Vitamin D3 supplementation significantly increased serum 25(OH)D levels and reduced the amount of missed school days (P=0.04) compared to placebo, a recent study has shown. Additional findings are published in Pediatric Allergy and Immunology.
Interventional trials evaluating the role of vitamin D in childhood asthma have not been consistent, researchers explained. For this study, they conducted a double-blind, randomized, placebo-controlled trial to assess the effect of 15 weeks of vitamin D supplementation (2,000 IU/day) vs. placebo in Irish asthmatic children (n=44). Researchers measured lung function, subjective asthma control, and biochemical parameters of total vitamin D, allergy, immunity, airway inflammation, and systemic inflammation. Parents and guardians of the participants also completed a weekly diary during the study.

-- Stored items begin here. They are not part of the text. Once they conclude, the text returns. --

Lemma runQueryInner_once mode sql args c c' (w w' : W) r :
  ctx_err ctx 0 = None → run_once mode sql args (observe (OnQueryStart sql) c, w) = (r, (c', w')) →
  match r with Ret _ => True | Err e => not_retried (cfg c') (KQuery q) e | _ => False end →
  ∃ c2, runQueryInner ctx dur mode sql args (c, w) = (r, (c2, w')) ∧
    conn c2 = conn c' ∧ stmts c2 = stmts c' ∧ cfg c2 = cfg c'.
Proof.
  intros Hctx E Hretry. unfold runQueryInner.
  step (eq_refl : cl (modify (observe (OnQueryStart sql))) (c, w) = (Ret tt, (observe (OnQueryStart sql) c, w))).
  assert ((_ ← cl (attachContext ctx); retry_loop maxRetries 1 ctx mode sql args) (observe (OnQueryStart sql) c, w) = (r, (c', w'))) as E1.
  { assert (cl (attachContext ctx) (observe (OnQueryStart sql) c, w) = (Ret tt, (observe (OnQueryStart sql) c, w))) as Ea
      by (unfold attachContext, cl, zoom; by rewrite Hctx).
    step Ea. unfold maxRetries. rewrite retry_loop_S. unfold catch, mbind, prog_bind. rewrite E. destruct r as [[]|e| |]; try done.
    cbn [Effects.ask fst snd]. destruct Hretry as [-> | ->]; [done|]. by rewrite orb_true_r; destruct (negb _). }
  unfold with_record. rewrite E1. cbn [fst snd]. unfold cl, zoom. cbn [fst snd].
  destruct (recordEnd_same sql (lastRows c') (BytesOut w') dur (match r with Err e => Some e | _ => None end) c') as (c2 & E2 & C1 & C2 & _ & C3).
  exists c2. by rewrite E2.
Qed.

Definition attempt_result (cf : Config) (sc : stmtCache) (x : exchange) : res unit :=
  match obtained cf sc x with inl e => Err e | inr _ => reply_res (x_rows x) tt end.

Definition inner_query (sql : bytes) (args : list goarg) : prog (Client * W) unit :=
  if guarded q then runQuery ctx dur (mode_of q) sql args else runQueryInner ctx dur (mode_of q) sql args.

Lemma query_asked x c (w : W) rest : ctx_err ctx 0 = None → x_kind x = KQuery q → healthy (conn c) → every sound_plan (stmts c) →
  untouched w → no_caps (cfg c) → exchange_ok (cfg c) (stmts c) x → inbound (conn c) = response (cfg c) (stmts c) x ++ rest →
  let r := attempt_result (cfg c) (start (stmts c) x) x in
  ∃ c' w', inner_query (x_sql x) (x_args x) (c, w) = (r, (c', w')) ∧
    (r = Ret tt → settled w' ∧ document (cfg c) (stmts c) x = Ret (ADoc (output w'))) ∧
    (∀ e, r = Err e → document (cfg c) (stmts c) x = Err e) ∧
    lands c (r, c') r (request (cfg c) (stmts c) x) rest (after (cfg c) (stmts c) x).
Proof.
  intros Hctx Hk Hh Hsc Hw Hcap Hok Hin r. set (c0 := observe (OnQueryStart (x_sql x)) c).
  destruct (attempts_land (KQuery q) (x_sql x) (λ r, bindExecute (mode_of q) r (x_args x)) id tt (λ w, negb (Committed w)) Reset (x_args x) untouched
    no_caps query_yields (query_lands _) query_last query_stale x c0 w rest) as (w0 & y & c1 & w1 & rest' & _ & E & Hends & (c1' & [= <-] & I1 & I2 & I3 & I4 & I5)); try done.
  change (stmts c0) with (stmts c) in *. change (cfg c0) with (cfg c) in *. change (conn c0) with (conn c) in *.
  set (sc := start (stmts c) x) in *.
  assert (y = r ∧ rest' = rest ∧ ∀ st, obtained (cfg c) sc x = inr st → error_of None (x_rows x) = None →
    settled w1 ∧ output w1 = result_text (mode_of q) (plan_of st) (rows_of (x_rows x))) as (-> & -> & Hd).
  { unfold attempt_ends in Hends. unfold r, attempt_result. destruct (obtained (cfg c) sc x) as [e|st]; [by destruct Hends as (-> & _ & ->)|].
    destruct Hends as (r0 & y0 & (-> & -> & _ & Hs & Hd) & ->). split; [unfold reply_res; by destruct (error_of None (x_rows x))|].
    split; [done|]. intros st' [= <-] He. split; [|by apply Hd]. unfold settles in Hs. by rewrite He in Hs. }
  assert (run_once (mode_of q) (x_sql x) (x_args x) (c0, w) = (r, (c1, w1))) as E1.
  { rewrite <- cached_loop_attempts in E. unfold run_once. step (eq_refl : gets fst (c0, w) = (Ret c0, (c0, w))). change (cfg c0) with (cfg c).
    destruct (xo_cached _ _ _ Hok ltac:(by rewrite Hk)) as [Hs|Hs]; [by destruct (Z.ltb_spec (StmtCacheSize (cfg c)) 0); [lia|]|].
    by rewrite bool_decide_false, andb_false_r. }
  pose proof (document_final (cfg c) (stmts c) x) as Hf. unfold document in *. rewrite Hk in *. fold sc in Hf |- *.
  unfold r, attempt_result in *. clear r.
  destruct (runQueryInner_once (mode_of q) (x_sql x) (x_args x) c c1 w w1 _ Hctx E1) as (c2 & E2 & C1 & C2 & C3).
  { destruct (obtained (cfg c) sc x) as [e|st]; [rewrite I5; by apply (Hf e Hok)|]. unfold reply_res in *.
    destruct (error_of None (x_rows x)); [|done]. rewrite I5. by apply (Hf _ Hok). }
  exists c2, w1. split.
  { unfold inner_query. destruct (guarded q) eqn:Eg; [|exact E2]. unfold runQuery.
    destruct (xo_guard _ _ _ Hok) as [H|H]; [rewrite Hk in H; cbn in H; congruence|]. rewrite H. exact E2. }
  split; [|split; [|exists c2; by rewrite C1, C2, C3]].
  - destruct (obtained (cfg c) sc x) as [e|st]; [done|]. unfold reply_res in *.
    destruct (error_of None (x_rows x)); [done|]. intros _. destruct (Hd st eq_refl eq_refl) as [Hs Ho]. split; [done|]. unfold carried. by rewrite Ho.
  - destruct (obtained (cfg c) sc x) as [e|st]; [by intros e' [= <-]|]. unfold reply_res.
    destruct (error_of None (x_rows x)); [by intros e' [= <-]|done].
Qed.
End Queries.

The data showed no significant difference in baseline 25(OH)D levels but a significant increase in median 25(OH)D in the vitamin D3 group vs. placebo was seen (5.75–105nmol/L vs. 52.5–57.5nmol/L; P<0.0001). No significant difference was seen between groups regarding subjective asthma control. Participants in the vitamin D3 arm had a significant reduction in school days missed due to asthma vs. placebo (1 vs. 5 days; P=0.04) and in levels of alkaline phosphatase vs. placebo (-3.4 vs. +16; P=0.037).
Changes in subjective asthma control and lung function, especially percentage of forced expiratory volume in 1 second were non-significant in the placebo group vs. the vitamin D3 group (+2.5 vs. -4; P=0.06). More investigation is warranted on the potential adverse effect of vitamin D deficiency, on growth and high serum 25(OH)D on pulmonary function, the authors concluded.